ネット怪談の民俗学
廣田龍平
ハヤカワ新書
感想
「日本のネット怪談の大まかな見取り図を提示する」という言葉をまさに有言実行した、非常にボリューミーな新書。きさらぎ駅やくねくねを始めとした、私でも知っている有名なものから、ろっぽんぞーのようや文献が極めて少ない怪談にも触れていて、微に入り細を穿つ内容になっている。ネット怪談の、今現在に至るまでの栄枯盛衰を総なめしているため、後世にも重要な資料として残る予感がする。
その一方で、著者があとがきにて細かな事例を取り上げきれてないと書いており、ネット怪談の広さを実感させてくれるのもまた良い。

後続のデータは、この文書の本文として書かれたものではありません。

(** The bytes used and the value; no bytes for an invalid encoding. *)
Definition utf8_decode (m : list Z) (source srclen : nat) : outcome (nat * Z) :=
  let! s0 := ldu m source in
  if Z.land s0 128 =? 0 then Ret (1%nat, s0)
  else if (srclen <? 2)%nat then Ret (0%nat, 0)
  else
    let! s1 := ldu m (source + 1) in
    if negb (Z.land s1 192 =? 128) then Ret (0%nat, 0)
    else
      let value16 := Z.land s1 63 in
      if Z.land s0 224 =? 192 then Ret (2%nat, Z.lor (Z.shiftl (Z.land s0 31) 6) value16)
      else if (srclen <? 3)%nat then Ret (0%nat, 0)
      else
        let! s2 := ldu m (source + 2) in
        if negb (Z.land s2 192 =? 128) then Ret (0%nat, 0)
        else
          let value16 := Z.lor (Z.shiftl value16 6) (Z.land s2 63) in
          if Z.land s0 240 =? 224 then Ret (3%nat, Z.lor (Z.shiftl (Z.land s0 15) 12) value16)
          else if (srclen <? 4)%nat then Ret (0%nat, 0)
          else
            let! s3 := ldu m (source + 3) in
            if negb (Z.land s3 192 =? 128) then Ret (0%nat, 0)
            else
              let value16 := Z.lor (Z.shiftl value16 6) (Z.land s3 63) in
              if Z.land s0 248 =? 240 then Ret (4%nat, Z.lor (Z.shiftl (Z.land s0 7) 18) value16)
              else Ret (0%nat, 0).

Definition utf8_encode (m : list Z) (buffer buflen : nat) (value : Z) : outcome (list Z * nat) :=
  if (value <=? 127) && (1 <=? buflen)%nat then
    let! m := st m buffer (u8 value) in
    Ret (m, 1%nat)
  else if (value <=? 2047) && (2 <=? buflen)%nat then
    let! m := st m buffer (Z.lor 192 (u8 (Z.shiftr value 6))) in
    let! m := st m (buffer + 1) (Z.lor 128 (u8 (Z.land value 63))) in
    Ret (m, 2%nat)
  else if (value <=? 65535) && (3 <=? buflen)%nat then
    let! m := st m buffer (Z.lor 224 (u8 (Z.shiftr value 12))) in
    let! m := st m (buffer + 1) (Z.lor 128 (u8 (Z.land (Z.shiftr value 6) 63))) in
    let! m := st m (buffer + 2) (Z.lor 128 (u8 (Z.land value 63))) in
    Ret (m, 3%nat)
  else if (value <=? 2097151) && (4 <=? buflen)%nat then
    let! m := st m buffer (Z.lor 240 (u8 (Z.shiftr value 18))) in
    let! m := st m (buffer + 1) (Z.lor 128 (u8 (Z.land (Z.shiftr value 12) 63))) in
    let! m := st m (buffer + 2) (Z.lor 128 (u8 (Z.land (Z.shiftr value 6) 63))) in
    let! m := st m (buffer + 3) (Z.lor 128 (u8 (Z.land value 63))) in
    Ret (m, 4%nat)
  else Ret (m, 0%nat).

(** ** The loops *)

Definition html_escseq (ch : Z) : list Z :=
  if ch =? 60 then b! "&lt;"
  else if ch =? 62 then b! "&gt;"
  else if ch =? 39 then b! "&#39;"
  else if ch =? 34 then b! "&quot;"
  else if ch =? 38 then b! "&amp;"
  else [].
Definition xml_escseq (ch : Z) : list Z :=
  if ch =? 60 then b! "&lt;"
  else if ch =? 62 then b! "&gt;"
  else if ch =? 39 then b! "&apos;"
  else if ch =? 34 then b! "&quot;"
  else if ch =? 38 then b! "&amp;"
  else [].

(** [memcpy (dst, bs, length bs)]. *)
Definition memcpy (m : list Z) (dst : nat) (bs : list Z) : outcome (list Z) :=
  if (dst + length bs <=? length m)%nat then Ret (mem_write m dst bs) else Crash.

(** [memcmp (source + at, lit, length lit) == 0] behind the test that [srclen]
    reaches its last byte. *)
Definition entity_at (m : list Z) (source srclen : nat) (i : nat) (lit : list Z) : outcome bool :=
  if (i + (length lit - 1) <? srclen)%nat then
    if (source + i + length lit <=? length m)%nat
    then Ret (list_Z_eqb (slice m (source + i) (source + i + length lit)) lit) else Crash
  else Ret false.

Section Functions.
Variables (buffer buflen source srclen : nat).

(** The escape sequence, or [break]. *)
Definition put_seq (m : list Z) (srcpos bufpos : nat) (escseq : list Z) : outcome turn :=
  if (buflen <=? bufpos + length escseq)%nat then Ret None
  else
    let! m := memcpy m (buffer + bufpos) escseq in
    Ret (Some (m, srcpos, bufpos + length escseq))%nat.

Definition html_encode_body (m : list Z) (srcpos bufpos : nat) : outcome turn :=
  let! ch := ld m (source + srcpos) in
  if ch <? 128 then
    if is_unsafe HTML_UNSAFE ch then put_seq m (srcpos + 1) bufpos (html_escseq ch)
    else
      let! m := st m (buffer + bufpos) ch in
      Ret (Some (m, srcpos + 1, bufpos + 1))%nat
  else
    let! (vallen, val) := utf8_decode m (source + srcpos) (srclen - srcpos) in
    let '(vallen, val) := if (vallen =? 0)%nat then (1%nat, u8 ch) else (vallen, val) in
    let escseq := b! "&#" ++ format_d val ++ [59] in
    ASSERT (length escseq <=? 10)%nat in
    put_seq m (srcpos + vallen) bufpos escseq.
(* ===== verification/BaseMd5.v ===== *)
(** The MD5 digest of src/base/md5.cc and its callers in stringdigest.cc, against
    the description of RFC 1321: whatever pieces a message is given in, the digest is
    the one of the whole message.  The machine is little-endian, where [byteReverse]
    does nothing. *)
From Stdlib Require Import ZArith Lia Bool String.
From stdpp Require Import base list numbers.
From S2P Require Import Prelude BaseEncode.

(** ** The transformation *)

Definition at_ (ws : list Z) (i : nat) : Z := nth i ws 0.
(** The complement of a [u32]. *)
Definition not32 (z : Z) : Z := u32 (Z.lnot z).

Definition F1 (x y z : Z) : Z := Z.lxor z (Z.land x (Z.lxor y z)).
Definition F2 (x y z : Z) : Z := F1 z x y.
Definition F3 (x y z : Z) : Z := Z.lxor (Z.lxor x y) z.
Definition F4 (x y z : Z) : Z := Z.lxor y (Z.lor x (not32 z)).

(** The new value of [w]. *)
Definition MD5STEP (f : Z -> Z -> Z -> Z) (w x y z data s : Z) : Z :=
  let w := u32 (w + u32 (f x y z + u32 data)) in
  let w := Z.lor (u32 (Z.shiftl w s)) (Z.shiftr w (32 - s)) in
  u32 (w + x).

(** [u32 buf[4]]. *)
Record quad := Quad { q0 : Z; q1 : Z; q2 : Z; q3 : Z }.

(** The registers of the function and the values they hold. *)
Inductive reg := ra | rb | rc | rd.
Definition get (q : quad) (r : reg) : Z :=
  match r with ra => q0 q | rb => q1 q | rc => q2 q | rd => q3 q end.
Definition set (q : quad) (r : reg) (v : Z) : quad :=
  match r with
  | ra => Quad v (q1 q) (q2 q) (q3 q)
  | rb => Quad (q0 q) v (q2 q) (q3 q)
  | rc => Quad (q0 q) (q1 q) v (q3 q)
  | rd => Quad (q0 q) (q1 q) (q2 q) v
  end.

(** A line [MD5STEP (f, w, x, y, z, in[k] + t, s)]. *)
Inductive md5_step := Step (f : Z -> Z -> Z -> Z) (w x y z : reg) (k : nat) (t s : Z).
Definition run_step (in_ : list Z) (q : quad) (st : md5_step) : quad :=
  let 'Step f w x y z k t s := st in
  set q w (MD5STEP f (get q w) (get q x) (get q y) (get q z) (at_ in_ k + t) s).

Definition transform_steps : list md5_step := [
  Step F1 ra rb rc rd 0 0xd76aa478 7;
  Step F1 rd ra rb rc 1 0xe8c7b756 12;
  Step F1 rc rd ra rb 2 0x242070db 17;
  Step F1 rb rc rd ra 3 0xc1bdceee 22;
  Step F1 ra rb rc rd 4 0xf57c0faf 7;
  Step F1 rd ra rb rc 5 0x4787c62a 12;
  Step F1 rc rd ra rb 6 0xa8304613 17;
  Step F1 rb rc rd ra 7 0xfd469501 22;
  Step F1 ra rb rc rd 8 0x698098d8 7;
  Step F1 rd ra rb rc 9 0x8b44f7af 12;
  Step F1 rc rd ra rb 10 0xffff5bb1 17;
  Step F1 rb rc rd ra 11 0x895cd7be 22;
  Step F1 ra rb rc rd 12 0x6b901122 7;
  Step F1 rd ra rb rc 13 0xfd987193 12;
  Step F1 rc rd ra rb 14 0xa679438e 17;
  Step F1 rb rc rd ra 15 0x49b40821 22;

  Step F2 ra rb rc rd 1 0xf61e2562 5;
  Step F2 rd ra rb rc 6 0xc040b340 9;
  Step F2 rc rd ra rb 11 0x265e5a51 14;
  Step F2 rb rc rd ra 0 0xe9b6c7aa 20;
  Step F2 ra rb rc rd 5 0xd62f105d 5;
  Step F2 rd ra rb rc 10 0x02441453 9;
  Step F2 rc rd ra rb 15 0xd8a1e681 14;
  Step F2 rb rc rd ra 4 0xe7d3fbc8 20;
  Step F2 ra rb rc rd 9 0x21e1cde6 5;
  Step F2 rd ra rb rc 14 0xc33707d6 9;
  Step F2 rc rd ra rb 3 0xf4d50d87 14;
  Step F2 rb rc rd ra 8 0x455a14ed 20;
  Step F2 ra rb rc rd 13 0xa9e3e905 5;
  Step F2 rd ra rb rc 2 0xfcefa3f8 9;
  Step F2 rc rd ra rb 7 0x676f02d9 14;
  Step F2 rb rc rd ra 12 0x8d2a4c8a 20;

  Step F3 ra rb rc rd 5 0xfffa3942 4;
  Step F3 rd ra rb rc 8 0x8771f681 11;
  Step F3 rc rd ra rb 11 0x6d9d6122 16;
  Step F3 rb rc rd ra 14 0xfde5380c 23;
  Step F3 ra rb rc rd 1 0xa4beea44 4;
  Step F3 rd ra rb rc 4 0x4bdecfa9 11;
  Step F3 rc rd ra rb 7 0xf6bb4b60 16;
  Step F3 rb rc rd ra 10 0xbebfbc70 23;
  Step F3 ra rb rc rd 13 0x289b7ec6 4;
  Step F3 rd ra rb rc 0 0xeaa127fa 11;
  Step F3 rc rd ra rb 3 0xd4ef3085 16;
  Step F3 rb rc rd ra 6 0x04881d05 23;
  Step F3 ra rb rc rd 9 0xd9d4d039 4;
  Step F3 rd ra rb rc 12 0xe6db99e5 11;
  Step F3 rc rd ra rb 15 0x1fa27cf8 16;
  Step F3 rb rc rd ra 2 0xc4ac5665 23;

  Step F4 ra rb rc rd 0 0xf4292244 6;
  Step F4 rd ra rb rc 7 0x432aff97 10;
  Step F4 rc rd ra rb 14 0xab9423a7 15;
  Step F4 rb rc rd ra 5 0xfc93a039 21;
  Step F4 ra rb rc rd 12 0x655b59c3 6;
  Step F4 rd ra rb rc 3 0x8f0ccc92 10;
  Step F4 rc rd ra rb 10 0xffeff47d 15;
  Step F4 rb rc rd ra 1 0x85845dd1 21;
  Step F4 ra rb rc rd 8 0x6fa87e4f 6;
  Step F4 rd ra rb rc 15 0xfe2ce6e0 10;
  Step F4 rc rd ra rb 6 0xa3014314 15;
  Step F4 rb rc rd ra 13 0x4e0811a1 21;
  Step F4 ra rb rc rd 4 0xf7537e82 6;
  Step F4 rd ra rb rc 11 0xbd3af235 10;
  Step F4 rc rd ra rb 2 0x2ad7d2bb 15;
  Step F4 rb rc rd ra 9 0xeb86d391 21].

Definition MD5Transform (buf : quad) (in_ : list Z) : quad :=
  let r := fold_left (run_step in_) transform_steps buf in
  Quad (u32 (q0 buf + get r ra)) (u32 (q1 buf + get r rb)) (u32 (q2 buf + get r rc)) (u32 (q3 buf + get r rd)).

(** ** The context *)

Record MD5Context := {
  buf : quad;
  bits0 : Z;
  bits1 : Z;
  in_ : list Z;
}.

(** [(u32 * ) ctx->in]. *)
Fixpoint words (bs : list Z) : list Z :=
  match bs with
  | b0 :: b1 :: b2 :: b3 :: bs => le32 b0 b1 b2 b3 :: words bs
  | _ => []
  end.
(** The bytes of a [u32]. *)
Definition bytes32 (w : Z) : list Z := [w mod 256; w / 2 ^ 8 mod 256; w / 2 ^ 16 mod 256; w / 2 ^ 24 mod 256].

(** The context is not initialised before; [junk] is what [in_] holds. *)
Definition MD5Init (junk : list Z) : MD5Context := {|
  buf := Quad 0x67452301 0xefcdab89 0x98badcfe 0x10325476;
  bits0 := 0; bits1 := 0; in_ := resize 64 0 junk |}.

Definition transform_in (ctx : MD5Context) : MD5Context := {|
  buf := MD5Transform (buf ctx) (words (in_ ctx));
  bits0 := bits0 ctx; bits1 := bits1 ctx; in_ := in_ ctx |}.
Definition set_in (ctx : MD5Context) (i : list Z) : MD5Context := {|
  buf := buf ctx; bits0 := bits0 ctx; bits1 := bits1 ctx; in_ := i |}.

(** The loop over 64-byte chunks, and the rest. *)
Fixpoint update_chunks (fuel : nat) (ctx : MD5Context) (p : list Z) : MD5Context * list Z :=
  match fuel with
  | O => (ctx, p)
  | S fuel =>
      if (64 <=? length p)%nat
      then update_chunks fuel (transform_in (set_in ctx (mem_write (in_ ctx) 0 (take 64 p)))) (drop 64 p)
      else (ctx, p)
  end.

(** [MD5Update (ctx, p, len)], where [p] is the [len] bytes it is given. *)
Definition MD5Update (ctx : MD5Context) (p : list Z) : MD5Context :=
  let len := Z.of_nat (length p) in
  let t := bits0 ctx in
  let bits0' := u32 (t + u32 (Z.shiftl (u32 len) 3)) in
  let bits1' := if bits0' <? t then u32 (bits1 ctx + 1) else bits1 ctx in
  let bits1' := u32 (bits1' + Z.shiftr len 29) in
  let ctx := {| buf := buf ctx; bits0 := bits0'; bits1 := bits1'; in_ := in_ ctx |} in
  let t := Z.to_nat (Z.land (Z.shiftr t 3) 63) in
  let rest ctx p :=
    let '(ctx, p) := update_chunks (length p) ctx p in
    set_in ctx (mem_write (in_ ctx) 0 p) in
  if (t =? 0)%nat then rest ctx p
  else if (length p <? 64 - t)%nat then set_in ctx (mem_write (in_ ctx) t p)
  else
    let ctx := transform_in (set_in ctx (mem_write (in_ ctx) t (take (64 - t) p))) in
    rest ctx (drop (64 - t) p).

因習や儀式などの個別具体としてのオカルトから、ナラティブを排除しつつ恐怖を共有する抽象的なリミナルスペースまで、私の所感だと既に出尽くした感があるのだが、著者の言葉を信じるならばこれからどのような怪談が展開されていくか非常に楽しみである。
また、民俗学的な知見に基づく分析も非常に面白い。流石学者だけあって「リサーチャー(p.144)」として、ネット怪談というひとつの「文化」がどのようにして醸成されてきたかを、深く考察している。それによって、ある怪談ひとつを取り上げても、実は様々な変容や移り変わりがあり、一言には語りきれないどころか、語り尽くせないほどの奥行を持っていることが明らかになる。この、新しい視点が次々と啓かれていく感覚が読んでいて大変楽しかった。

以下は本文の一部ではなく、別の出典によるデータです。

Lemma finish_step_less p p' : finish_step p p' -> less (threads p') (threads p).
Proof.
  destruct p as [l ts], p' as [l' ts']. intros (a & Hf & Ha). unfold run in Ha.
  destruct (ts !! act_thread a) as [[r w m]|] eqn:Hi; [|done].
  destruct a as [i|i ch|i|i ch|i|i], m as [|c|c]; try done; cbn [th_mode r_held w_held act_thread] in *.
  - destruct (Nat.eqb_spec r 0) as [|Hr0]; [done|].
    eapply (after_unlock_less i _ _ ch ts _ (mkProcess l' ts')); [done| |done].
    unfold to_do. cbn. lia.
  - destruct w; [|done].
    eapply (after_unlock_less i _ _ ch ts _ (mkProcess l' ts')); [done| |done].
    unfold to_do. cbn. lia.
  - destruct c; [by eapply (after_lock_less i _ _ _ ts _ (mkProcess l' ts'))|].
    destruct (WriteLock_woken l); [|done..].
    by eapply (after_lock_less i _ _ _ ts _ (mkProcess l' ts')).
Qed.

(** A process in which somebody holds or waits for a lock can go on. *)
Lemma notify_possible m ts : exists chosen ts', notify m chosen ts = Some ts'.
Proof.
  destruct m as [|c|c]; [by exists None, ts| |by eexists None, _].
  destruct (forallb (fun t => negb (sleeps_on c t)) ts) eqn:E.
  - exists None, ts. cbn [notify]. by rewrite E.
  - assert (H : (0 < S_ c ts)%nat).
    { induction ts as [|t ts IH]; [done|]. cbn [forallb] in E. cbn [sum_list_with].
      unfold asleep_num at 1. destruct (sleeps_on c t); [lia|]. cbn [negb andb] in E.
      specialize (IH E). lia. }
    apply sum_pos in H as (j & t & Hj & Ht). exists (Some j). cbn [notify]. rewrite Hj.
    unfold asleep_num in Ht. destruct (sleeps_on c t); [by eexists|lia].
Qed.

Lemma after_unlock_possible i t' ts x :
  exists chosen p', after_unlock i t' chosen ts (Ret x) = Some (Ret p').
Proof.
  destruct x as [l m]. destruct (notify_possible m (<[i := t']> ts)) as (ch & ts' & E).
  exists ch. cbn [after_unlock]. rewrite E. by eexists.
Qed.

Lemma holder_goes_on p i t :
  rw_inv p -> Forall plain (threads p) -> threads p !! i = Some t ->
  (0 < r_held t + w_num t)%nat -> exists p', finish_step p p'.
Proof.
  destruct p as [l ts], t as [r w m]. cbn [threads]. intros Hp Hpl Hi H.
  destruct (Forall_lookup_1 _ _ _ _ Hpl Hi) as [_ Hm]. cbn in Hm, H.
  assert (m = Outside) as ->.
  { destruct m; [done|..]; destruct Hm as [-> ->]; done || lia. }
  destruct (decide (r = 0%nat)) as [->|Hr].
  - destruct w; [|lia]. destruct (WriteUnlock_inv l ts Hp i 0 Hi) as (x & E & _).
    destruct (after_unlock_possible i (mkThread 0 false Outside) ts x) as (ch & p' & H').
    exists p', (CallWriteUnlock i ch). cbn. by rewrite Hi, E.
  - destruct (ReadUnlock_inv l ts Hp i r w Hi Hr) as (x & E & _).
    destruct (after_unlock_possible i (mkThread (r - 1) w Outside) ts x) as (ch & p' & H').
    exists p', (CallReadUnlock i ch). cbn. rewrite Hi, E. cbn. by destruct (Nat.eqb_spec r 0).
Qed.

Lemma woken_goes_on p i r w c :
  rw_inv p -> threads p !! i = Some (mkThread r w (Awake c)) -> exists p', finish_step p p'.
Proof.
  destruct p as [l ts]. cbn [threads]. intros Hp Hi. destruct c.
  - eexists _, (Resume i). split; [done|]. cbn. by rewrite Hi.
  - destruct (WriteLock_woken_inv l ts Hp i r w Hi) as (x & E & _).
    eexists _, (Resume i). split; [done|]. cbn. by rewrite Hi, E.
Qed.

Lemma sum_0_forall {A} (f : A -> nat) l : sum_list_with f l = 0%nat -> Forall (fun x => f x = 0%nat) l.
Proof. induction l as [|x l IH]; cbn; intros H; constructor; [lia|apply IH; lia]. Qed.

Lemma to_do_counts ts :
  (sum_list_with to_do ts = R ts + W ts +
     2 * (S_ cond_read_ ts + A_ cond_read_ ts + S_ cond_write_ ts + A_ cond_write_ ts))%nat.
Proof.
  induction ts as [|t ts IH]; cbn [sum_list_with]; [done|]. rewrite IH. clear IH.
  unfold to_do. thread_cases t; cbn [r_held w_held th_mode]; lia.
Qed.

Lemma nothing_to_do p : rw_inv p -> sum_list_with to_do (threads p) = 0%nat -> at_rest p.
Proof.
  intros Hp H0. split.
  - destruct Hp as [H1 H2 H3 H4 _ _ _ _ _]. rewrite to_do_counts in H0.
    destruct (the_lock p); cbn in *. unfold new_ReadWriteLock. f_equal; lia.
  - eapply Forall_impl; [by apply sum_0_forall|]. intros [r w m]. unfold to_do. cbn.
    destruct r, w, m; try done; lia.
Qed.

Lemma goes_on p :
  rw_inv p -> Forall plain (threads p) -> at_rest p \/ exists p', finish_step p p'.
Proof.
  intros Hp Hpl. destruct (decide (sum_list_with to_do (threads p) = 0%nat)) as [H0|Hpos];
    [left; by apply nothing_to_do|right]. rewrite to_do_counts in Hpos.
  assert (H : (0 < R (threads p) \/ 0 < W (threads p) \/ 0 < A_ cond_read_ (threads p) \/
               0 < A_ cond_write_ (threads p))%nat).
  { pose proof (inv_sleep_r p Hp). pose proof (inv_sleep_w p Hp). lia. }
  destruct H as [H|[H|[H|H]]]; apply sum_pos in H as (i & t & Hi & Ht).
  - eapply holder_goes_on; [done..|]. lia.
  - eapply holder_goes_on; [done..|]. lia.
  - destruct t as [r w [|c|[]]]; cbn in Ht; try lia. by eapply woken_goes_on.
  - destruct t as [r w [|c|[]]]; cbn in Ht; try lia. by eapply woken_goes_on.
Qed.

(** The invariant along an execution that only finishes. *)
Lemma finish_step_inv p p' :
  rw_inv p -> Forall plain (threads p) -> finish_step p p' ->
  rw_inv p' /\ Forall plain (threads p').
Proof.
  intros Hp Hpl (a & Hf & Ha).
  assert (Hn : nests a p = false) by (by destruct a).
  pose proof (run_plain a p p' Hpl Hn Ha) as Hpl'. split; [|done].
  destruct (run_inv a p _ Hp Ha) as (p1 & [= <-] & Hp'). apply Hp'.
  pose proof (plain_total p' Hpl'). destruct Hp as [_ _ _ _ Hs _ _ _ _].
  destruct (finish_step_less p p') as [Hl _]; [by exists a|]. lia.
Qed.

Lemma nsteps_finish n p p' :
  rw_inv p -> Forall plain (threads p) -> nsteps finish_step n p p' ->
  (n + work p' <= work p)%nat /\ rw_inv p' /\ Forall plain (threads p').
Proof.
  intros Hp Hpl H. revert Hp Hpl. induction H as [p|n p q p' Hs H IH]; intros Hp Hpl; [done|].
  destruct (finish_step_inv p q Hp Hpl Hs) as [Hq Hql].
  destruct (IH Hq Hql) as (? & ? & ?).
  pose proof (less_work p q (finish_step_less p q Hs)). split; [lia|done].
Qed.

それから特に印象的なのは、怪談におけるステレオタイプに対する考え方である。私のような素人の感覚では、ある怪談の中に「あるある」が多いと、またそのパターンかと、大して関心を持たなくなってしまうのだが、民俗学者はその逆を考える。「どこにも類例が見られない伝説は、話者の創意が大幅に混ざっているのではないか……(p.156)」と考察するのだ。素人の実感とは異なる、民俗学の視点が多分に感じられる面白い一文である。
この文章を受けて、民俗学は、社会学と隣接しつつ、遠いがケアの倫理的でもあるのではないかと感じた。膨大な凡例から一般論へ帰納するのではなく、個々の事例を詳細に検討することによって、一つの側面を見出していくのは、マクロな視点では取りこぼしてしまう気付きや発見が多くあると思わずにはいられない。素人ならばパターンに収斂させてしまうような怪談の要素も、なぜそれが多くの人に共有され語られるに至ったかまで考察することによって、新たな地平が開けてくるというのはすごく面白く、かつ大切な営みだと思う。
私がネット怪談への馴染が薄いのもあるだろうが、本書には今までに考えたことのなかった気付きが多くあり、終始楽しく読むことができた。正直、自分で調べるには手と足がすくんでしまうのだが、本書のようにしっかりとまとまっていて丁寧な考察もなされている本ならばさらに読み進めてみたい。ただまあ、ジェフの画像は掲載しないでほしかった…….。あれ、ほんっと、怖すぎる……。